Appelé à définir les conditions dans lesquelles peut varier la tension de la vapeur d'eau, Regnault n'était homme, ni à accepter sans contrôle les chiffres donnés par ses devanciers pour exprimer l'action de la chaleur et de la pression sur les fluides élastiques, ni à se servir des instruments de mesure habituels avant d'avoir rigoureusement précisé la valeur des indications qu'ils fournissent. Il voulut donc recommencer toutes les expériences et en varier à l'infini les conditions, n'hésitant pas à compliquer de plus en plus, pour éviter les causes d'erreur partout entrevues par lui, des appareils où sa dextérité excellait à introduire mille perfectionnements nouveaux. Aussi son laboratoire du Collège de France eut-il bientôt conquis une renommée universelle. La dilatation des fluides élastiques, la mesure de la température, les conditions de dilatabilité du mercure et du verre, la compressibilité des gaz, des vapeurs et des liquides, la tension de la vapeur d'eau, sa chaleur latente sous diverses pressions, enfin la chaleur spécifique de l'eau à température variable, attirèrent tour à tour son attention.
De là sortit, en 1847, le travail classique, publié dans les Mémoires de l'Académie des Sciences sous le titre : Relation des expériences entreprises par ordre du Ministre des Travaux publics et sur la proposition de la Commission centrale des machines à vapeur, etc.

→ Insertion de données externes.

(** C9: with the loading overlay in the document, [initLoading] records
    the start time in a listener for the window [load] event; when that
    event fires [e] ms after the start, the listener schedules the hiding
    [max(0, 300 - e)] ms later, that is, no earlier than 300 ms after the
    start, and the timer does not run before; when it runs ([late1] ms
    late, say) the overlay gets the class [hidden] and the removal is
    scheduled 500 ms later; when that timer runs the overlay is removed,
    [loadingComplete] is set and the post-load initialisers run at once,
    without throwing. *)
Theorem loading_sequence (p : Page) (overlay : list string) (e late1 late2 : Z) :
  loading_screen (document p) = Some overlay ->
  0 <= late1 ->
  0 <= late2 ->
  let start := now p in
  let n := length (timers p) in
  let due := start + e + Z.max 0 (minLoadTime - e) in
  let p1 := fst (initLoading p) in
  let p2 := fst (onWindowLoad start (advance e p1)) in
  let p3 := fst (run_timer n (with_now (due + late1) p2)) in
  let r4 := run_timer n (with_now (due + late1 + 500 + late2) p3) in
  (initLoading p =
     (with_listeners
        (listeners p ++ [mkListener Window "load" (HideOverlayAfterLoad start)]) p,
      Normal tt)) /\
  (timers p2 = (timers p ++ [(due, HideLoading)])%list /\
   start + 300 <= due /\
   loading_screen (document p2) = Some overlay /\
   forall t, t < due -> run_timer n (with_now t p2) = (with_now t p2, Normal tt)) /\
  (loading_screen (document p3) = Some (classList_add "hidden" overlay) /\
   has_class "hidden" (classList_add "hidden" overlay) = true /\
   loadingComplete (this p3) = loadingComplete (this p) /\
   timers p3 = (timers p ++ [(due + late1 + 500, FinishLoading)])%list /\
   forall t, t < due + late1 + 500 ->
             run_timer n (with_now t p3) = (with_now t p3, Normal tt)) /\
  (snd r4 = Normal tt /\
   loading_screen (document (fst r4)) = None /\
   loadingComplete (this (fst r4)) = true /\
   r4 = initPostLoad
          (with_this (set_loadingComplete true (this p3))
             (with_document (set_loading_screen None (document p3))
                (with_timers (timers p)
                   (with_now (due + late1 + 500 + late2) p3))))).
Proof.
  intros Hov Hl1 Hl2 start n due p1 p2 p3 r4.
  assert (E1 : initLoading p =
     (with_listeners
        (listeners p ++ [mkListener Window "load" (HideOverlayAfterLoad start)]) p,
      Normal tt)).
  { unfold initLoading. rewrite Hov. reflexivity. }
  assert (T2 : timers p2 = (timers p ++ [(due, HideLoading)])%list).
  { subst p2 p1. rewrite E1. unfold onWindowLoad, setTimeout, modify, advance.
    simpl. f_equal. f_equal. f_equal. subst due start. unfold minLoadTime. lia. }
  assert (D2 : document p2 = document p).
  { subst p2 p1. rewrite E1. reflexivity. }
  assert (O2 : this p2 = this p).
  { subst p2 p1. rewrite E1. reflexivity. }
  clearbody p2 p1.
  assert (E3 : run_timer n (with_now (due + late1) p2) =
               hideLoading (with_timers (timers p) (with_now (due + late1) p2))).
  { subst n. apply (run_timer_due _ _ due HideLoading); simpl; [exact T2 | lia]. }
  assert (T3 : timers p3 = (timers p ++ [(due + late1 + 500, FinishLoading)])%list).
  { subst p3. rewrite E3. reflexivity. }
  assert (D3 : loading_screen (document p3) = Some (classList_add "hidden" overlay)).
  { subst p3. rewrite E3. unfold hideLoading, bind, update_document, modify, setTimeout.
    simpl. rewrite D2, Hov. reflexivity. }
  assert (O3 : this p3 = this p).
  { subst p3. rewrite E3. simpl. exact O2. }
  clearbody p3.
  assert (E4 : r4 = finishLoading (with_timers (timers p)
                                     (with_now (due + late1 + 500 + late2) p3))).
  { subst r4 n.
    apply (run_timer_due _ _ (due + late1 + 500) FinishLoading); simpl;
      [exact T3 | lia]. }
  split; [exact E1 |].
  split.
  { split; [exact T2 |].
    split; [subst due start; unfold minLoadTime; lia |].
    split; [rewrite D2; exact Hov |].
    intros t Ht. subst n. apply (run_timer_early _ _ due HideLoading); simpl;
      [exact T2 | exact Ht]. }
  split.
  { split; [exact D3 |].
    split.
    { unfold classList_add. destruct (has_class "hidden" overlay) eqn:E; [exact E |].
      unfold has_class. rewrite existsb_app. simpl. apply orb_true_r. }
    split; [rewrite O3; reflexivity |].
    split; [exact T3 |].
    intros t Ht. subst n.
    apply (run_timer_early _ _ (due + late1 + 500) FinishLoading); simpl;
      [exact T3 | exact Ht]. }
  assert (E4' : r4 = initPostLoad
          (with_this (set_loadingComplete true (this p3))
             (with_document (set_loading_screen None (document p3))
                (with_timers (timers p)
                   (with_now (due + late1 + 500 + late2) p3))))).
  { rewrite E4. reflexivity. }
  split; [rewrite E4'; apply initPostLoad_never_throws |].
  pose proof (initPostLoad_keeps_load_state
    (with_this (set_loadingComplete true (this p3))
             (with_document (set_loading_screen None (document p3))
                (with_timers (timers p)
                   (with_now (due + late1 + 500 + late2) p3))))) as K.
  rewrite <- E4' in K. unfold load_state in K. injection K as K1 K2 _.
  split; [rewrite K1; reflexivity |].
  split; [rewrite K2; reflexivity |].
  exact E4'.
Qed.

Lemma loading_sequence_witness :
  let p := page_of (storage_with None) full_document in
  let p2 := fst (onWindowLoad (now p) (advance 50 (fst (initLoading p)))) in
  timers p2 = [(1300, HideLoading)] /\
  now p + 300 <= 1300 /\
  loading_screen (document p2) = Some ["loading-screen"] /\
  forall t, t < 1300 -> run_timer 0 (with_now t p2) = (with_now t p2, Normal tt).
Proof.
  intros p p2.
  exact (proj1 (proj2 (loading_sequence p ["loading-screen"] 50 0 0 eq_refl
                         (Z.le_refl 0) (Z.le_refl 0)))).
Defined.

(** ** Form validation *)

Lemma has_class_remove_same (c : string) (cl : list string) :
  has_class c (classList_remove c cl) = false.
Proof.
  unfold has_class, classList_remove. induction cl as [| x cl IH]; simpl.
  - reflexivity.
  - destruct (String.eqb c x) eqn:E; simpl; [exact IH | rewrite E; exact IH].
Qed.

Lemma has_class_removed (c c' : string) (cl : list string) :
  has_class c cl = false -> has_class c (classList_remove c' cl) = false.
Proof.
  unfold has_class, classList_remove. intros H.
  induction cl as [| x cl IH]; simpl in *.
  - reflexivity.
  - apply orb_false_iff in H. destruct H as [Hx Hcl].
    destruct (String.eqb c' x); simpl; [auto | rewrite Hx; auto].
Qed.

Lemma has_class_add_same (c : string) (cl : list string) :
  has_class c (classList_add c cl) = true.
Proof.
  unfold classList_add. destruct (has_class c cl) eqn:E; [exact E |].
  unfold has_class. rewrite existsb_app. simpl.
  rewrite String.eqb_refl. simpl. apply orb_true_r.
Qed.

Lemma has_class_add_other (c c' : string) (cl : list string) :
  c <> c' -> has_class c (classList_add c' cl) = has_class c cl.
Proof.
  intros Hne. unfold classList_add. destruct (has_class c' cl); [reflexivity |].
  unfold has_class. rewrite existsb_app. simpl.
  destruct (String.eqb_spec c c') as [-> | _]; [contradiction |].
  simpl. rewrite orb_false_r. reflexivity.
Qed.

(** The class list right after [classList.remove('valid', 'invalid')]. *)
Lemma cleared_has_neither (cl : list string) :
  let cleared := classList_remove "invalid" (classList_remove "valid" cl) in
  has_class "valid" cleared = false /\ has_class "invalid" cleared = false.
Proof.
  split.
  - apply has_class_removed. apply has_class_remove_same.
  - apply has_class_remove_same.
Qed.

(** C10: after [validateField] the container of the field never carries
    both [valid] and [invalid]; the call returns [false] exactly when the
    container is marked [invalid]; and a field that is not required and
    whose trimmed value is empty gets neither class while the call returns
    [true]. *)
Theorem validateField_marks (field : Field) :
  let field' := fst (validateField field) in
  let result := snd (validateField field) in
  (has_class "valid" (container field') && has_class "invalid" (container field')
   = false) /\
  (result = false <-> has_class "invalid" (container field') = true) /\
  (trim (value field) = [] -> required field = false ->
   result = true /\
   has_class "valid" (container field') = false /\
   has_class "invalid" (container field') = false).
Proof.
  intros field' result. subst field' result. unfold validateField.
  destruct (cleared_has_neither (container field)) as [Hv Hi].
  set (cleared := classList_remove "invalid"
                    (classList_remove "valid" (container field))) in *.
  assert (Hinv : has_class "valid" (classList_add "invalid" cleared) = false).
  { rewrite has_class_add_other; [exact Hv | discriminate]. }
  assert (Hval : has_class "invalid" (classList_add "valid" cleared) = false).
  { rewrite has_class_add_other; [exact Hi | discriminate]. }
  split; [| split].
  - destruct (required field && is_empty (trim (value field))); simpl.
    { rewrite Hinv. reflexivity. }
    destruct (String.eqb (type field) "email" && negb (is_empty (trim (value field)))
              && negb (test emailRegex (trim (value field)))); simpl.
    { rewrite Hinv. reflexivity. }
    destruct (negb (is_empty (trim (value field)))); simpl.
    + rewrite Hval. apply andb_false_r.
    + rewrite Hv. reflexivity.
  - destruct (required field && is_empty (trim (value field))); simpl.
    { rewrite has_class_add_same. split; reflexivity. }
    destruct (String.eqb (type field) "email" && negb (is_empty (trim (value field)))
              && negb (test emailRegex (trim (value field)))); simpl.
    { rewrite has_class_add_same. split; reflexivity. }
    destruct (negb (is_empty (trim (value field)))); simpl.
    + rewrite Hval. split; discriminate.
    + rewrite Hi. split; discriminate.
  - intros Hempty Hreq. rewrite Hempty, Hreq. simpl.
    rewrite andb_false_r. simpl. rewrite Hv, Hi. repeat split; reflexivity.
Qed.

Lemma validateField_marks_witness :
  let field := mkField (units "   ") false "email" ["valid"; "invalid"] in
  snd (validateField field) = true /\
  has_class "valid" (container (fst (validateField field))) = false /\
  has_class "invalid" (container (fst (validateField field))) = false.
Proof.
  intros field.
  exact (proj2 (proj2 (validateField_marks field)) eq_refl eq_refl).
Defined.

(** ** Arithmetic *)

Lemma cube_monotone (x y : Q) : (0 <= x)%Q -> (x <= y)%Q -> (x ^ 3 <= y ^ 3)%Q.
Proof.
  intros Hx Hxy. simpl.
  assert (Hy : (0 <= y)%Q) by lra.
  assert (H2 : (x * x <= y * y)%Q) by nra.
  nra.
Qed.

Lemma exact_arith_sound : sound_arith exact_arith.
Proof.
  constructor; simpl.
  - intros x y H. exact H.
  - reflexivity.
  - reflexivity.
  - intros x y Hx Hxy _. apply (cube_monotone x y Hx Hxy).
  - reflexivity.
Qed.

Lemma Qeq_le (x y : Q) : (x == y)%Q -> (x <= y)%Q.
Proof. intros H. rewrite H. apply Qle_refl. Qed.

(** ** IEEE doubles *)

Section Doubles.
Local Open Scope Q_scope.

Lemma pow2_pos (e : Z) : 0 < 2 ^ e.
Proof. apply Qpower_0_lt. reflexivity. Qed.

Lemma pow2_add (a b : Z) : 2 ^ (a + b) == 2 ^ a * 2 ^ b.
Proof. apply Qpower_plus. discriminate. Qed.

Lemma pow2_succ (a : Z) : 2 ^ (a + 1) == 2 * 2 ^ a.
Proof. rewrite pow2_add. change (2 ^ 1) with 2. ring. Qed.

Lemma log2_bounds (n : positive) :
  2 ^ Z.log2 (Zpos n) <= inject_Z (Zpos n) /\
  inject_Z (Zpos n) < 2 ^ (Z.log2 (Zpos n) + 1).
Proof.
  destruct (Z.log2_spec (Zpos n)) as [H1 H2]; [reflexivity |].
  assert (H0 : (0 <= Z.log2 (Zpos n))%Z) by apply Z.log2_nonneg.
  split.
  - change 2 with (inject_Z 2). rewrite <- Zpower_Qpower by exact H0.
    rewrite <- Zle_Qle. exact H1.
  - change 2 with (inject_Z 2). rewrite <- Zpower_Qpower by lia.
    rewrite <- Zlt_Qlt. unfold Z.succ in H2. exact H2.
Qed.

Lemma exponent_spec (x : Q) :
  0 < x -> 2 ^ Double.exponent x <= x /\ x < 2 ^ (Double.exponent x + 1).
Proof.
  intros Hx. destruct x as [p q].
  assert (Hp : (0 < p)%Z).
  { unfold Qlt in Hx. simpl in Hx. lia. }
  destruct p as [| p | p]; try lia.
  unfold Double.exponent. simpl Qnum. simpl Qden.
  set (lp := Z.log2 (Zpos p)). set (lq := Z.log2 (Zpos q)).
  destruct (log2_bounds p) as [P1 P2]. destruct (log2_bounds q) as [Q1 Q2].
  fold lp in P1, P2. fold lq in Q1, Q2.
  assert (Hq : 0 < inject_Z (Zpos q)) by reflexivity.
  assert (E : Zpos p # q == inject_Z (Zpos p) / inject_Z (Zpos q))
    by apply Qmake_Qdiv.
  pose proof (pow2_pos (lp - lq)) as K0.
  pose proof (pow2_pos lq) as L0.
  assert (Ek : 2 ^ lp == 2 ^ (lp - lq) * 2 ^ lq).
  { rewrite <- pow2_add. replace (lp - lq + lq)%Z with lp by lia. reflexivity. }
  destruct (Qle_bool (2 ^ (lp - lq)) (Zpos p # q)) eqn:B.
  - apply Qle_bool_iff in B. split; [exact B |].
    rewrite E. apply Qlt_shift_div_r; [exact Hq |].
    rewrite pow2_succ. rewrite pow2_succ in P2. nra.
  - assert (B' : Zpos p # q < 2 ^ (lp - lq)).
    { apply Qnot_le_lt. intros H. apply Qle_bool_iff in H. congruence. }
    replace (lp - lq - 1 + 1)%Z with (lp - lq)%Z by lia.
    split; [| exact B'].
    rewrite E. apply Qle_shift_div_l; [exact Hq |].
    assert (Ek1 : 2 ^ (lp - lq) == 2 * 2 ^ (lp - lq - 1)).
    { rewrite <- pow2_succ. replace (lp - lq - 1 + 1)%Z with (lp - lq)%Z by lia.
      reflexivity. }
    pose proof (pow2_pos (lp - lq - 1)) as K1.
    rewrite pow2_succ in Q2. nra.
Qed.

Dans ce magnifique ouvrage, que deux autres volumes devaient un jour compléter entre 1847 et 1870 on vit successivement les lois de Mariette, de Gay-Lussac, de Dulong et Petit, perdre sous l'impitoyable contrôle de Regnault leur caractère de rigueur absolue, pour n'être plus que l'expression de circonstances idéales, propres aux gaz parfaits. En même temps, le scrupuleux physicien employait toutes les ressources de son habileté pour fixer, avec la dernière précision, des données numériques capables de suffire à toutes les nécessités de la pratique.
L'apparition du volume de 1847 fit partout sensation. Récompensé par le grade d'ingénieur en chef, l'auteur reçut la mission de continuer, dans le seul intérêt de la science, des travaux où déjà l'administration et l'industrie avaient trouvé pleine satisfaction. Peu de temps après, l'étranger lui décernait un témoignage non moins flatteur. La révolution de 1848 venait d'éclater. Dans la crainte que des recherches aussi importantes ne fussent abandonnées faute de fonds, la Société des Ingénieurs de Londres offrit d'en prendre la poursuite à sa charge. Si la France tint à honneur de rendre ce concours inutile, c'était du moins un précieux hommage pour notre science nationale qu'une telle proposition; car, venant du pays où les machines à vapeur avaient pris leur premier essor, elle impliquait l'aveu qu'il ne s'y était encore trouvé personne pour essayer de substituer des règles rationnelles et précises à l'empirisme par lequel l'usage des nouveaux engins avait été jusqu'alors gouverné.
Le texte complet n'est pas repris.